Airplanes warming up in the distance, a trip on the calendar, holidays coming
yesterday and tomorrow and gifts and food and and and...

silence. It wasn't it was. It ain't now. Pass it on pass it through the pass
of the yester-year was a moment that never existed not even a little bit itwasamirageidiot.Hatelovefear

deep breath. The work is here, where it's always been. The work and the love and the new and the old. The tangled tanked up
path
between
the here
the now the
tomorrow
yesterday. none of them more than figments, either. Yet all together? All together now all together now.Hmm.

Sometone someone that one. She will be fine, write.

Monday, December 3, 2018

Gather close, oh ye hesitant souls; I have a story to tell.

Once upon a time, long long ago, a dignitary came to visit.

In the place that dignitary came from, he was reckoned by some to have small power, by others a placeholder. There were even those who whispered behind their hands of old treacheries.

These were ignored, those few poor souls seen as chasing vapor trails. Whatever kernel of truth formed their conspiracy theories, however, to this story they are of no moment.

So the dignitary came to visit, there at a university in the middle of a city.

The university itself held small fame in certain scholarly corners. Mostly, it was a place where people who had to work for a living could manage to scrap together a degree, in between shifts.

It was the way of things at the university, at that time, that the centerpiece, in artistic terms, of the university campus was a fountain. A magnificent edifice, with one unfortunate flaw.

It didn't work. Not in living memory, which on a university means no undergraduate or graduate student yet walking those almost-hallowed halls, had water been pumped successfully, through arcs and sprays to reverberate across the almost two acre showpiece. The students rather enjoyed this.

Apparently, the university powers-that-be didn't share this ironic joy. The thought of the dignitary visiting, walking by an empty concrete pond, was too much. This couldn't stand.

One hundred thousand dollars was requisitioned. The fountain was repaired.

Temporarily. The fix wasn't permanent.

A fact known, publicly, as soon as the money was devoted. This slightly ridiculous state of affairs wasn't hidden. It wasn't pushed into the background.
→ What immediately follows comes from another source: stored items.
(* ===== verification/Server.v ===== *)
(** * The accept loop and a connection's task (src/src/quic/mod.rs)

    [Server::run]: one turn per [select!], with what happened to the other tasks since the
    turn before and which branches are ready; the branches are biased, the shutdown first.
    [Server::serve]: the life of one connection from its registration to the line it ends
    on.  What quinn and the clock deliver is the input. *)

From S2P Require Import Prelude H3Error Policy Roster Conn.

#[local] Open Scope Z_scope.

(** ** The accept loop *)

(** What a turn finds: requests that authenticated and tasks that ended meanwhile, the
    latch, and what [endpoint.accept()] yields: nothing yet, the end, or a connection
    to admit under the cap in force. *)
Record AcceptTurn := mkAcceptTurn {
  meanwhile : list Happening;
  latch_fired : bool;
  accepted : option (option (Z * Incoming));
}.

Inductive RunEnd := RunShutdown | RunEndpointClosed.

Definition accept_turn (t : AcceptTurn) (x : Shared * Roster)
    : (Shared * Roster) + ((Shared * Roster) * RunEnd) :=
  let x := foldl (λ x e, server_step e x) x (meanwhile t) in
  if latch_fired t then inr (x, RunShutdown)
  else match accepted t with
       | None => inl x
       | Some None => inr (x, RunEndpointClosed)
       | Some (Some (max_connections, incoming)) => inl (server_step (Arrives max_connections incoming) x)
       end.

Fixpoint server_run (turns : list AcceptTurn) (x : Shared * Roster)
    : (Shared * Roster) * option RunEnd :=
  match turns with
  | [] => (x, None)
  | t :: turns =>
      match accept_turn t x with
      | inl x => server_run turns x
      | inr (x, e) => (x, Some e)
      end
  end.

(** Whether [drain] runs once the loop is over. *)
Definition run_drains (e : RunEnd) (is_fired : bool) : bool :=
  match e with RunShutdown => true | RunEndpointClosed => is_fired end.

(** ** A connection's task *)

Section Serve.
Context {Connection_ QuinnError : Type}.
#[local] Abbreviation ConnErr := (@ConnectionError QuinnError).

(** What comes first while the handshake runs. *)
Inductive HandshakeRace :=
  | EvictedFirst
  | HandshakeDone (quic : Connection_)
  | HandshakeFailed
  | HandshakeElapsed.

(** What comes first while the connection is served. *)
Inductive ServiceRace := EvictedInService | Handled_ (r : result unit ConnErr).

(** [closed]: the reason of an ending nobody is to blame for, or the error. *)
Definition grade_ending (race : ServiceRace) : result string ConnErr :=
  match race with
  | EvictedInService => Ok "evicted"%string
  | Handled_ (Ok _) => Ok "drained"%string
  | Handled_ (Err error) =>
      match benign_close error with
      | Some BenignIdle => Ok "idle"%string
      | Some BenignPeerClosed => Ok "peer_close"%string
      | None => Err error
      end
  end.

(** The task: the line it ends on, if there was a connection to speak of. *)
Definition serve_task (handshake : HandshakeRace) (service : Connection_ → ServiceRace)
    : option (result string ConnErr) :=
  match handshake with
  | HandshakeDone quic => Some (grade_ending (service quic))
  | EvictedFirst | HandshakeFailed | HandshakeElapsed => None
  end.

(** A connection ends on an error exactly when its error is none of the routine ones: the
    idle timeout, a peer that closed without one or for no error, and a close of this
    server's own with no error to signal. *)
Theorem ending_is_error race e :
  grade_ending race = Err e ↔
  race = Handled_ (Err e) ∧
  match e with
  | Timeout => False
  | ApplicationClose code => value code ≠ 0 ∧ code ≠ H3_NO_ERROR
  | ConnLocal v => H3Error.code v ≠ H3_NO_ERROR
  | Transport _ => True
  end.
Proof.
  destruct race as [|[u|error]]; cbn [grade_ending]; [naive_solver|naive_solver|].
  destruct error as [code| |v|t]; cbn [benign_close].
  - destruct (Z.eqb_spec (value code) 0); cbn [orb]; [naive_solver|].
    case_bool_decide; naive_solver.
  - naive_solver.
  - case_bool_decide; naive_solver.
  - naive_solver.
Qed.
End Serve.

(** ** The loop and the roster *)

(** What the turns before the end did, as happenings in order. *)
Definition happenings (t : AcceptTurn) : list Happening :=
  meanwhile t ++ match accepted t with Some (Some (c, i)) => [Arrives c i] | _ => [] end.

Definition goes_on (t : AcceptTurn) : bool :=
  negb (latch_fired t) && match accepted t with Some None => false | _ => true end.

Lemma accept_turn_goes t x :
  accept_turn t x =
  if goes_on t then inl (foldl (λ x e, server_step e x) x (happenings t))
  else inr (foldl (λ x e, server_step e x) x (meanwhile t),
            if latch_fired t then RunShutdown else RunEndpointClosed).
Proof.
  unfold accept_turn, goes_on, happenings. destruct (latch_fired t); [done|].
  destruct (accepted t) as [[[c i]|]|]; cbn [negb andb]; by rewrite ?app_nil_r, ?foldl_app.
Qed.

Lemma server_run_app before t after x :
  Forall (λ t, goes_on t = true) before → goes_on t = false →
  server_run (before ++ t :: after) x =
    (foldl (λ x e, server_step e x) x (concat (map happenings before) ++ meanwhile t),
     Some (if latch_fired t then RunShutdown else RunEndpointClosed)).
Proof.
  intros Hb Ht. revert x. induction Hb as [|t' before Ht' _ IH]; intros x; cbn [app server_run map concat].
  - by rewrite accept_turn_goes, Ht.
  - rewrite accept_turn_goes, Ht', IH. by rewrite <- app_assoc, (foldl_app _ (happenings t')).
Qed.

Lemma server_run_goes turns x :
  Forall (λ t, goes_on t = true) turns →
  server_run turns x = (foldl (λ x e, server_step e x) x (concat (map happenings turns)), None).
Proof.
  intros Hb. revert x. induction Hb as [|t turns Ht _ IH]; intros x; cbn [server_run map concat]; [done|].
  by rewrite accept_turn_goes, Ht, IH, foldl_app.
Qed.

Lemma first_stop turns :
  Forall (λ t, goes_on t = true) turns ∨
  ∃ before t after, turns = before ++ t :: after ∧ Forall (λ t, goes_on t = true) before ∧
    goes_on t = false.
Proof.
  induction turns as [|t turns IH]; [by left|]. destruct (goes_on t) eqn:E.
  - destruct IH as [IH|(before & t' & after & -> & Hb & Ht)]; [left; by constructor|].
    right. exists (t :: before), t', after. split_and!; [done|by constructor|done].
  - right. exists [], t, turns. split_and!; [done|constructor|done].
Qed.

(** The accept loop. Whatever arrives, authenticates and ends, under caps that never
    exceed [m], at most [m] connections hold a slot at the end of the loop; and the turn
    that finds the shutdown asked for is the last, admits nothing however many
    connections are waiting, and leads to the drain. *)
Theorem accept_loop m turns t more :
  let all := concat (map happenings turns) ++ meanwhile t in
  0 < m → Forall (caps_within m) all → blen all < 2 ^ 64 - 2 → latch_fired t = true →
  let '(x, e) := server_run (turns ++ t :: more) (mkShared ∅ ∅, roster_new) in
  len x.2 ≤ m ∧ is_Some e ∧
  (Forall (λ t, goes_on t = true) turns →
     e = Some RunShutdown ∧
     x = foldl (λ x e, server_step e x) (server_run turns (mkShared ∅ ∅, roster_new)).1 (meanwhile t)).
Proof.
  cbv zeta. intros Hm Hcaps Hlen Hf.
  assert (goes_on t = false) as Ht by (unfold goes_on; by rewrite Hf).
  assert (∀ events, Forall (caps_within m) events → blen events < 2 ^ 64 - 2 →
    len (foldl (λ x e, server_step e x) (mkShared ∅ ∅, roster_new) events).2 ≤ m) as Hcap.
  { intros events Hc Hl. apply (server_run_ok m events (mkShared ∅ ∅, roster_new) Hc);
      [repeat constructor|cbn; lia|cbn [snd roster_new next]; lia|unfold len, blen; cbn; lia]. }
  destruct (first_stop turns) as [Hall|(before & t' & after & -> & Hb & Ht')].
  - rewrite server_run_app, Hf by done. split_and!; [by apply Hcap|done|].
    intros _. split; [done|]. rewrite server_run_goes by done. cbn [fst]. by rewrite foldl_app.
  - rewrite <- app_assoc. cbn [app]. rewrite server_run_app by done. split_and!; [|done|].
    + assert (∃ tail, concat (map happenings (before ++ t' :: after)) ++ meanwhile t =
        (concat (map happenings before) ++ meanwhile t') ++ tail) as [tail Heq].
      { rewrite map_app, concat_app. cbn [map concat]. unfold happenings at 2.
        eexists. rewrite <- !app_assoc. reflexivity. }
      rewrite Heq in Hcaps, Hlen. apply Forall_app in Hcaps as [Hcaps _]. rewrite blen_app in Hlen.
      apply Hcap; [done|]. pose proof (blen_nonneg tail). lia.
    + intros Hall. rewrite Forall_app, Forall_cons in Hall. destruct Hall as (_ & Habs & _). congruence.
Qed.

Lemma accept_loop_witness :
  let i := mkIncoming (mkSocketAddr (V4 (mk4 (as_u8 10) (as_u8 0) (as_u8 0) (as_u8 1))) 443) true true true in
  let turns := [mkAcceptTurn [] false (Some (Some (1, i))); mkAcceptTurn [] false (Some (Some (1, i)))] in
  len (server_run (turns ++ [mkAcceptTurn [] true (Some (Some (1, i)))]) (mkShared ∅ ∅, roster_new)).1.2 ≤ 1.
Proof.
  intros i turns.
  pose proof (accept_loop 1 turns (mkAcceptTurn [] true (Some (Some (1, i)))) []) as H.
  destruct (server_run _ _) as [x e]. apply H.
  - lia.
  - repeat constructor; cbn; lia.
  - vm_compute. reflexivity.
  - reflexivity.
Defined.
It was the headline of the university paper in the very first article written on the subject.

Now, there are students for whom such a state of affairs wouldn't have merited anything more than a raised eyebrow.

There were very few of these dedicated scholars, these higher souls, at the university. Working-class kids all, they had a certain element among them.

There was no need to vocalize the discontent.

They didn't target the dignitary's trip. Not quite. They targeted the week before, while there was still time to fix what they had done.

Rumors abound. I'd imagine that, if one were so inclined as to go to a certain wholesale warehouse just down the freeway, pull out records, then a pallet of a certain well-known brand of powdered laundry soap would be quite readily found among the sales on that time and date.

Hard to say, though, since there were only acres of suds to be seen, that Monday morning when all the self-congratulatory administrators walked into their offices, opened their blinds.

And beheld what they had, ah, wrought.

Could be worse.

There's another rumor, you see. One that your humble correspondent hesitates to report. Since this rumor was one that circulated among the members of only one very small group of chemistry students.

That rumor, you see, suggested that, if one were to go into a certain lab, at a certain time of night, one could, without too much trouble, find a minor supply, merely grams... of cesium.

One likes to think that this particular dignitary would have gotten the joke, that this august personage would have recognized the ridiculousness of spending such an outrageous sum on a temporary fix, to be run for only a few hours and then shut down promptly after the visit.

Well, the suds, anyway. Even the progenitor of the cesium possibility had to admit, given sufficient time and space for meditation, that such a step might have been going just a bit too far.